What you need to do
Your task is to gather the lines below that hold the string "content".

Exercise input
________

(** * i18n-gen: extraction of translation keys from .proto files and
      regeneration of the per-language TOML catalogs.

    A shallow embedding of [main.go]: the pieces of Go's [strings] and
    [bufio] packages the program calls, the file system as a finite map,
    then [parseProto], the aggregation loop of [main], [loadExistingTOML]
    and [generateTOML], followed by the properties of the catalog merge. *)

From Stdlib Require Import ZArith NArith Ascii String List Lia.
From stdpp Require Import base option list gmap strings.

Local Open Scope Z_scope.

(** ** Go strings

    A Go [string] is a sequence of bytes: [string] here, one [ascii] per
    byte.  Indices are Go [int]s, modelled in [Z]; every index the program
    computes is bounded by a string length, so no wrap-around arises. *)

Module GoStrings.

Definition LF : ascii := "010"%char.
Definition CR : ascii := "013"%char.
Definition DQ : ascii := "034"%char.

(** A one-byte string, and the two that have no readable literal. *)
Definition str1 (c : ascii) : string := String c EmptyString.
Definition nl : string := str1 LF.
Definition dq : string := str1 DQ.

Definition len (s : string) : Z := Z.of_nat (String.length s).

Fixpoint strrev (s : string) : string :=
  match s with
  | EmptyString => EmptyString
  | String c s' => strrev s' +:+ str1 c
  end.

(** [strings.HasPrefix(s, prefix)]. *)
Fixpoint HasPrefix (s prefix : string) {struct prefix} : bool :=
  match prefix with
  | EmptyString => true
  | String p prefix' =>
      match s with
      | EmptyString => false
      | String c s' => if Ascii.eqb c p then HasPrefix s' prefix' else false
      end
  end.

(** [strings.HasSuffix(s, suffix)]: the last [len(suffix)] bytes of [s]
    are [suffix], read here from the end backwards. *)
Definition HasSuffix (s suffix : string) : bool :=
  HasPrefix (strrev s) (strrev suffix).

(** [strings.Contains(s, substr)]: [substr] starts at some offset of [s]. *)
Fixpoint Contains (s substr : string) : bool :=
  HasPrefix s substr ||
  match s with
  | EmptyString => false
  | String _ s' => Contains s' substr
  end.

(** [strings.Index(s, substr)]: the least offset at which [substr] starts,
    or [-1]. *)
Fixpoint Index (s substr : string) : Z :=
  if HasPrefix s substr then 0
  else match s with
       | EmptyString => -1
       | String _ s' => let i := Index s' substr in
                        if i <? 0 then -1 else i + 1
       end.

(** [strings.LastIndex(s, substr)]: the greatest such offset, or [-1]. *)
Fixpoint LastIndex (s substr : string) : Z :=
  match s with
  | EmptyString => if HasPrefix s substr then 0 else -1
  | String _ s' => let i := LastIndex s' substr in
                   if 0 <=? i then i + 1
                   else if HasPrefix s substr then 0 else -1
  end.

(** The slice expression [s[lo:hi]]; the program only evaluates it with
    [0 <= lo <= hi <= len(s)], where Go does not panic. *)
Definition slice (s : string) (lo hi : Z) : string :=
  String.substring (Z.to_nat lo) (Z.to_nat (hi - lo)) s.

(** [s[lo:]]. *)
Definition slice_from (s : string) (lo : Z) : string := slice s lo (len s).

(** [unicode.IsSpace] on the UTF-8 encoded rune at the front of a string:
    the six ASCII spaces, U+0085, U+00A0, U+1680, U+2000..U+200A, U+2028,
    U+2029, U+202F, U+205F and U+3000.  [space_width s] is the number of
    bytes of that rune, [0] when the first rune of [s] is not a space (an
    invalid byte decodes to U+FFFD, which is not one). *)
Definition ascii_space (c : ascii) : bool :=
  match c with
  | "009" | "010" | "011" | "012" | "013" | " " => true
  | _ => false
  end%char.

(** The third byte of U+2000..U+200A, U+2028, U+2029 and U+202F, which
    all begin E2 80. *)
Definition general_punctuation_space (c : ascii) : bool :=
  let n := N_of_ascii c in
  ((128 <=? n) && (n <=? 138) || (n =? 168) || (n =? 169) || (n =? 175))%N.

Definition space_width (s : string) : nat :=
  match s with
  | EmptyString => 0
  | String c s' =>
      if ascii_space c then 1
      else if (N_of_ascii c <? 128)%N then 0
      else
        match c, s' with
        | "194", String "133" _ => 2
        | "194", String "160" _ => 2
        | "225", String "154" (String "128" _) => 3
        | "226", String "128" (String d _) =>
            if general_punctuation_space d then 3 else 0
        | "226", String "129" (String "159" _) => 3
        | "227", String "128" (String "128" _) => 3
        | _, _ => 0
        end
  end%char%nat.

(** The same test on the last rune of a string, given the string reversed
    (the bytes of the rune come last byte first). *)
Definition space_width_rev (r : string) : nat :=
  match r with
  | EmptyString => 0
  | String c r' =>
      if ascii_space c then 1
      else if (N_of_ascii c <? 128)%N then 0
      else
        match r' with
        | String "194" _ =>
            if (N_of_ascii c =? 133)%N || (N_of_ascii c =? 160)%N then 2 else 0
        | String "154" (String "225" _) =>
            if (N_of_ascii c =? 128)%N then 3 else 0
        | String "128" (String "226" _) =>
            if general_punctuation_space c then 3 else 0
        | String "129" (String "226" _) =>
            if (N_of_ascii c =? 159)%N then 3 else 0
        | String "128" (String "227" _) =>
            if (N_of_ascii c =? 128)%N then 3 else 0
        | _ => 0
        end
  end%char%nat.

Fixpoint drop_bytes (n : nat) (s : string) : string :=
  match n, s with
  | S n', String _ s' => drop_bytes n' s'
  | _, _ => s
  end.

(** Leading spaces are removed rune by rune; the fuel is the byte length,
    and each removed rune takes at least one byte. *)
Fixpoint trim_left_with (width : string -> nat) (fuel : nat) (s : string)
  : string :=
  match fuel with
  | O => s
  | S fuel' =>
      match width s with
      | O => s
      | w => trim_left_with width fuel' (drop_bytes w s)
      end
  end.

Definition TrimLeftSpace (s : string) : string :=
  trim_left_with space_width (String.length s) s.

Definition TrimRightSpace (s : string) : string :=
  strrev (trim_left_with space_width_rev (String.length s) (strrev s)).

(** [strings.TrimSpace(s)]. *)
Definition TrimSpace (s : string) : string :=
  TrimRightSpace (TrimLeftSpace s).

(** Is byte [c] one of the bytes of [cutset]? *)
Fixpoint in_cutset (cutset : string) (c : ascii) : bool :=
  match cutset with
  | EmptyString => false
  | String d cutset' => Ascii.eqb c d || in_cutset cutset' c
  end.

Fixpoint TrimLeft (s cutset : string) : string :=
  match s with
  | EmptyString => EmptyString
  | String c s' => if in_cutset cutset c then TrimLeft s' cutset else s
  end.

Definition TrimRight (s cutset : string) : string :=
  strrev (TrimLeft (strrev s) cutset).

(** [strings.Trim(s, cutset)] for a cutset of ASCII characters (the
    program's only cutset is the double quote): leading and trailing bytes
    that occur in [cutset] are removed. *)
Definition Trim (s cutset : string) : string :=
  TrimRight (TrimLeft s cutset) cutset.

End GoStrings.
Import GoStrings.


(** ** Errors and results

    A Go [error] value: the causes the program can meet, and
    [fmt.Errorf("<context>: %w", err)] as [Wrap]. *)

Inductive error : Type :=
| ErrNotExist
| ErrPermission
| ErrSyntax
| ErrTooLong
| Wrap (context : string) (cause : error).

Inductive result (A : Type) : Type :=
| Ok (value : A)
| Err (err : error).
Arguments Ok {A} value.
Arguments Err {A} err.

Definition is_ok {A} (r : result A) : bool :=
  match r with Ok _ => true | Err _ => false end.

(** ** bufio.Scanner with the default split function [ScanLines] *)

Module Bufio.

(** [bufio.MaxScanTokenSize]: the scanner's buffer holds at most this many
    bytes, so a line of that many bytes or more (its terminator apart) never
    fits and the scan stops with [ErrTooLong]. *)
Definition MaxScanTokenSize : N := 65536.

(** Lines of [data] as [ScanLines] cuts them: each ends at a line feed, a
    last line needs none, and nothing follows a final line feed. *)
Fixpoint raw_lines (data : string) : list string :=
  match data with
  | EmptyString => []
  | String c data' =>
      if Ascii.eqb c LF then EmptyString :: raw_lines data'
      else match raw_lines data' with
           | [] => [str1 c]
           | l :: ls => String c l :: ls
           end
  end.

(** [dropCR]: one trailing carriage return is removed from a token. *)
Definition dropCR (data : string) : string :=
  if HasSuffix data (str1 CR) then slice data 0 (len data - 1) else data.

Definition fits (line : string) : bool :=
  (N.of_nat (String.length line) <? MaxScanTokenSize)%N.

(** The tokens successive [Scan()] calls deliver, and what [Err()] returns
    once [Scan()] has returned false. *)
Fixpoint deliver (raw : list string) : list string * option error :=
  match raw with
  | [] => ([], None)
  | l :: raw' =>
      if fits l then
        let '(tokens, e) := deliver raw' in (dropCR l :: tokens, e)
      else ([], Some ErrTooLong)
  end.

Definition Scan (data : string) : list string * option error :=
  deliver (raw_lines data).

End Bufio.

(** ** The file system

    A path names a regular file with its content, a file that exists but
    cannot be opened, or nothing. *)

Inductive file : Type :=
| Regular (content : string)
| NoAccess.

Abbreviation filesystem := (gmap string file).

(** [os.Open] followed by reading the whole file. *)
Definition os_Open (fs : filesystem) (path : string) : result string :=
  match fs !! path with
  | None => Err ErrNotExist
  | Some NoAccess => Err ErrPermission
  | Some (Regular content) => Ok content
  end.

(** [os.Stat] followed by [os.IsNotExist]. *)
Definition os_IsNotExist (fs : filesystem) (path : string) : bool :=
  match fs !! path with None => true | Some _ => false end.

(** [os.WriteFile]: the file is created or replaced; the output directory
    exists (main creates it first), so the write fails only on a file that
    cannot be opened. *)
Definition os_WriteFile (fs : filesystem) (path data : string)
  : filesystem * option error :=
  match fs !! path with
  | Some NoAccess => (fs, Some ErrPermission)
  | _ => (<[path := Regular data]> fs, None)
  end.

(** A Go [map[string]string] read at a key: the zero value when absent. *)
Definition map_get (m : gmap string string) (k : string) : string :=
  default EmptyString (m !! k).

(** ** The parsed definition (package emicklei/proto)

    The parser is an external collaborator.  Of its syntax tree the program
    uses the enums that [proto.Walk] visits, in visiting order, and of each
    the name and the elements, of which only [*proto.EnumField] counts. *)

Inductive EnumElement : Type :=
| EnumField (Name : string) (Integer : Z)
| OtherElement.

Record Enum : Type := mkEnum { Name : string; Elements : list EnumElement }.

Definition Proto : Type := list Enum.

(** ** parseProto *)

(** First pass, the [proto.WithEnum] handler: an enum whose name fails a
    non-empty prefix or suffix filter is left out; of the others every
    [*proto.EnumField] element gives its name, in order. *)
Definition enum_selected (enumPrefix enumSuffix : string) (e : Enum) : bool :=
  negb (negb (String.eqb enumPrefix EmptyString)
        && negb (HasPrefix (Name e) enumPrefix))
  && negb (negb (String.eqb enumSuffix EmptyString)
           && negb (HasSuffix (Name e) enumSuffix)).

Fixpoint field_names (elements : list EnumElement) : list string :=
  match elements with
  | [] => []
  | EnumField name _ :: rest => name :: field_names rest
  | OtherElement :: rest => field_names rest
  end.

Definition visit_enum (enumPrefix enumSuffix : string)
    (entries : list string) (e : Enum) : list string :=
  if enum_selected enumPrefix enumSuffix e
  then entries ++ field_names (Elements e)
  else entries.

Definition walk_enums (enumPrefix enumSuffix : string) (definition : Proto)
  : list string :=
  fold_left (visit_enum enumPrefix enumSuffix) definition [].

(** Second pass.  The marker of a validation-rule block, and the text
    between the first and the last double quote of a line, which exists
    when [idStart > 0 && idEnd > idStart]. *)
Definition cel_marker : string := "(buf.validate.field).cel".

________

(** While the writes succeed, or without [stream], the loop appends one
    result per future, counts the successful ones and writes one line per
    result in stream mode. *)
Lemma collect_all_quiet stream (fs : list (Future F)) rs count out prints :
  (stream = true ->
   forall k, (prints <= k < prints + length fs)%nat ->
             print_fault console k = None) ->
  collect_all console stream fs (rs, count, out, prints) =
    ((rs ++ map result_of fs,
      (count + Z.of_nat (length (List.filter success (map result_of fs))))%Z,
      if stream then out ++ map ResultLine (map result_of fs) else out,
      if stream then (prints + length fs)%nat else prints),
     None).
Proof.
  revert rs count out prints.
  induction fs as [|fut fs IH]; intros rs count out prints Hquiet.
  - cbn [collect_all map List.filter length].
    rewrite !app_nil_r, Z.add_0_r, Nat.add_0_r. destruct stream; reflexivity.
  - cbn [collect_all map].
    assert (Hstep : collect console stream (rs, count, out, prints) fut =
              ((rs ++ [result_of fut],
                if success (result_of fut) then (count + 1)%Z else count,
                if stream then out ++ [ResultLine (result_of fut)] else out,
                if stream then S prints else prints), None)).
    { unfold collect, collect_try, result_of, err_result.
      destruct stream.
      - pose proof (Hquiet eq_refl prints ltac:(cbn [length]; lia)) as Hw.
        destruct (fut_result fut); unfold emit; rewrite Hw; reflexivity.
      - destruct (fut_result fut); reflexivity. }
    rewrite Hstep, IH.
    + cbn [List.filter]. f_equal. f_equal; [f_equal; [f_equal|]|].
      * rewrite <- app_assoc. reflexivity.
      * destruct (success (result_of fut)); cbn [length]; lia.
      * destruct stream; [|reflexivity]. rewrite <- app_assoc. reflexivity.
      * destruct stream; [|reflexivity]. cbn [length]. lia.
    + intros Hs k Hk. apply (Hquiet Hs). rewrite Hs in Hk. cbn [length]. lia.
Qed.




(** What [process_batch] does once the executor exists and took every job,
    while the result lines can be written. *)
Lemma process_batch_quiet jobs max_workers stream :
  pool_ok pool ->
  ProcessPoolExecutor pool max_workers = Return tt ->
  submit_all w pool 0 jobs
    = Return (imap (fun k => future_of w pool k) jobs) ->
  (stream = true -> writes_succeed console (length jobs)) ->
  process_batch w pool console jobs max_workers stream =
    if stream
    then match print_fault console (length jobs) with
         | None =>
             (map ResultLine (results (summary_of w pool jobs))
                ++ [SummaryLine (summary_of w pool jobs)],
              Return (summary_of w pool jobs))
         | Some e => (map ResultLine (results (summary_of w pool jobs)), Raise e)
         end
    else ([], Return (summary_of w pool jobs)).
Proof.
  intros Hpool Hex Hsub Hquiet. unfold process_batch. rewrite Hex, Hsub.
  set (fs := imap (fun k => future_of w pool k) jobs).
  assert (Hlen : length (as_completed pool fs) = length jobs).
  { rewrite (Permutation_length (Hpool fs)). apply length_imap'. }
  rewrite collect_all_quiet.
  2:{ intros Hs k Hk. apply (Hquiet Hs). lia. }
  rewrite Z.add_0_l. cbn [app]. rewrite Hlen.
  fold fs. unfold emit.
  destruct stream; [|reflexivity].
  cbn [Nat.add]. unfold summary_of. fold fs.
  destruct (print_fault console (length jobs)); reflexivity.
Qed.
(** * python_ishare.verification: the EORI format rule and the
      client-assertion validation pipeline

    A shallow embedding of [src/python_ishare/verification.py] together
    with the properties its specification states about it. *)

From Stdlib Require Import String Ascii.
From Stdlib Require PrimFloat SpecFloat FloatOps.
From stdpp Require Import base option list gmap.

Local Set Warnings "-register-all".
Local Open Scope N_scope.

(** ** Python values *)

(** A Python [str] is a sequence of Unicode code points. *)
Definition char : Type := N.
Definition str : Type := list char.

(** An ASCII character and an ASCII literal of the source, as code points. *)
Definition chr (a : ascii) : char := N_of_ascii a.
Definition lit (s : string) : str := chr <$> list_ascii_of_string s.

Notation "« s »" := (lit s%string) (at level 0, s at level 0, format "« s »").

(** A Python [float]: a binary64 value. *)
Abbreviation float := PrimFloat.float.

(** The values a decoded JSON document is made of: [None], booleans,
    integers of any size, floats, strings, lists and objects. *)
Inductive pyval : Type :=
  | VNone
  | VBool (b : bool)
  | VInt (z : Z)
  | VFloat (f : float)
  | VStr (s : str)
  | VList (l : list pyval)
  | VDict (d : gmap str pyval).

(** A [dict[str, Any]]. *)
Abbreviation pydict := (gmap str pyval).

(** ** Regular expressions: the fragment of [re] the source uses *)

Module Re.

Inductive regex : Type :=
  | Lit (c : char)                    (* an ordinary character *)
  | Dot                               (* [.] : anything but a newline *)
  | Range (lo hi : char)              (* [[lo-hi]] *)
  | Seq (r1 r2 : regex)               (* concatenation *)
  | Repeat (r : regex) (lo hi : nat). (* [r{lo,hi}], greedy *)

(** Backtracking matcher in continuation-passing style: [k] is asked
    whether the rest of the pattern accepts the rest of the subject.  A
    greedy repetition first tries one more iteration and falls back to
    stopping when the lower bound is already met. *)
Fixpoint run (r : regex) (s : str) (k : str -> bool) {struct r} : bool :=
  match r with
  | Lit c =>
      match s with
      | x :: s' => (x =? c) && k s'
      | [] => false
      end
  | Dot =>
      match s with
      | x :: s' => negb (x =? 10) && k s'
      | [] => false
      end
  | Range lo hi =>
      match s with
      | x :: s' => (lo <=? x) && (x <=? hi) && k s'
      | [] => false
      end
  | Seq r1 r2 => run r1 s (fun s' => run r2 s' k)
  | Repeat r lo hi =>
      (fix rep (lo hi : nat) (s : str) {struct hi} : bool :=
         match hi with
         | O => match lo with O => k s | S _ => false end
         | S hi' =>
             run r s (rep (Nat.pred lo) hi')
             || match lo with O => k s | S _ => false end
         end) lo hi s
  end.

________

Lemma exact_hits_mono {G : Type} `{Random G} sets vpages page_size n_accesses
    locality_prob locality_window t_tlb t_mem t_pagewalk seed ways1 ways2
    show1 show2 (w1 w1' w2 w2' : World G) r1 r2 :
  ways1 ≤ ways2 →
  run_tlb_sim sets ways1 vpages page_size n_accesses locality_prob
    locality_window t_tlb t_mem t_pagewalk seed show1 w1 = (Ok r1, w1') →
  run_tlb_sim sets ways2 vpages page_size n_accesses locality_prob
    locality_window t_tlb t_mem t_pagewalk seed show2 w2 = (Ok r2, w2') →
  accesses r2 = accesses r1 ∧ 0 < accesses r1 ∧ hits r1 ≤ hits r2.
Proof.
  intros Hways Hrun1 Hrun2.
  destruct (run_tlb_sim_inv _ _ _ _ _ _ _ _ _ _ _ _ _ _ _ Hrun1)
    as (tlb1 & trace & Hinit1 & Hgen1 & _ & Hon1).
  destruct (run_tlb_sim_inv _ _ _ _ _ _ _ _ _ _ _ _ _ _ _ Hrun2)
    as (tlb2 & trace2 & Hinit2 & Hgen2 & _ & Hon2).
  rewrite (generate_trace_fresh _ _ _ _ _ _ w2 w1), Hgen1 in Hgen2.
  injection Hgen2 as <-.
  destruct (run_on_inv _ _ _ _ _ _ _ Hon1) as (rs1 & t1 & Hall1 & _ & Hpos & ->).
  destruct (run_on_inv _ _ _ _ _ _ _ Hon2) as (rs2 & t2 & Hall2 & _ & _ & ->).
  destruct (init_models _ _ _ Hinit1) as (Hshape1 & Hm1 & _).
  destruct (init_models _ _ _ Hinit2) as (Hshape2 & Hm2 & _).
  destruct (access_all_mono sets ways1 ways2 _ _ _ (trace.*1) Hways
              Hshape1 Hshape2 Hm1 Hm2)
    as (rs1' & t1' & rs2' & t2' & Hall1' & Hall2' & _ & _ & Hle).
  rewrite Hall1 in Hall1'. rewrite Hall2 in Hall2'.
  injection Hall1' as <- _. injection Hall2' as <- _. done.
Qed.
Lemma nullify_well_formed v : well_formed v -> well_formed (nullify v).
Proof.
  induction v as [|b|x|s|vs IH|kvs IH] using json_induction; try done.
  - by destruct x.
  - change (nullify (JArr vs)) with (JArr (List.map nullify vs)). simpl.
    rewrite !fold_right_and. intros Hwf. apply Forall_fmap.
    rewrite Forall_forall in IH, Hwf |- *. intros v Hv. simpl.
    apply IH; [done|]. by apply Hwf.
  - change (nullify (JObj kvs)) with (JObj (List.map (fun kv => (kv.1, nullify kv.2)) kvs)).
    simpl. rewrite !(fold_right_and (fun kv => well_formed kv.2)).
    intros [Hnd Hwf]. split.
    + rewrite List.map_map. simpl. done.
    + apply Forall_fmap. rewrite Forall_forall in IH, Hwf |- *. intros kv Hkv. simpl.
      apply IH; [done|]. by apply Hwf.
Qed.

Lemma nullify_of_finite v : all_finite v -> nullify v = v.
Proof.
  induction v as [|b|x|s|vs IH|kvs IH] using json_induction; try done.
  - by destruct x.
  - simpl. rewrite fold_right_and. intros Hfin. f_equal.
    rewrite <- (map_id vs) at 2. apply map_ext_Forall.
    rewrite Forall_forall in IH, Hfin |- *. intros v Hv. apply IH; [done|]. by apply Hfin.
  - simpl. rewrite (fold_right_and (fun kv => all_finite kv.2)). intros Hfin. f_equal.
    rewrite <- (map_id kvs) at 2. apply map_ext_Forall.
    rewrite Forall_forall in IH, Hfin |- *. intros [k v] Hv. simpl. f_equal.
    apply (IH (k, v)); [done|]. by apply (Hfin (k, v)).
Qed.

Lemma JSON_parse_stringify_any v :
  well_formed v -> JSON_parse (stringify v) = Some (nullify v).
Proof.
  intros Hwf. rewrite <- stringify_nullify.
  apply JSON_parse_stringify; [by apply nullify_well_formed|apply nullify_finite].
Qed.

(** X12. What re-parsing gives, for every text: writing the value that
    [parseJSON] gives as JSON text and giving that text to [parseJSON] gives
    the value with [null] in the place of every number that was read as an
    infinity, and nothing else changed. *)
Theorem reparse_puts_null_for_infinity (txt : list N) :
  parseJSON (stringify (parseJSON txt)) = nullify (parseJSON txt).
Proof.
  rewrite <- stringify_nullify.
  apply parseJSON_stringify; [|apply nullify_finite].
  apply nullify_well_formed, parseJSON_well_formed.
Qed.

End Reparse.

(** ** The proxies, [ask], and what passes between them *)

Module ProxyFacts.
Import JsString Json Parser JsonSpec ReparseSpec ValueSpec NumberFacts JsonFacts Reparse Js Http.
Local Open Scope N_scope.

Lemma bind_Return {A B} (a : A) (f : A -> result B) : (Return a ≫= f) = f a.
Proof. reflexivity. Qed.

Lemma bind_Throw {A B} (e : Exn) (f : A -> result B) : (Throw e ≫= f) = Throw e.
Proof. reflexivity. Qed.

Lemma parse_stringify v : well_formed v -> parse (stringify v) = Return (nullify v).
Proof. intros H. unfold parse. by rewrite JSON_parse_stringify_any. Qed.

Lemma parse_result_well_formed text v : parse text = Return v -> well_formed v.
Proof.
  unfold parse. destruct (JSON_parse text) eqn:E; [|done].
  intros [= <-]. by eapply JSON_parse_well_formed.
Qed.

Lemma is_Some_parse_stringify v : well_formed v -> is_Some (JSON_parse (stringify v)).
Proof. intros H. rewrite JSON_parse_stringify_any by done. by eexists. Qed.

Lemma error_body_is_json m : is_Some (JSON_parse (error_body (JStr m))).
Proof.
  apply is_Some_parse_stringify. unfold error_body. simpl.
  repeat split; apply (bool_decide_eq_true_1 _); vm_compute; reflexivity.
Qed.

________

Reply
    A path names a regular file with its content, a file that exists but
| Regular (content : string)
  | Some (Regular content) => Ok content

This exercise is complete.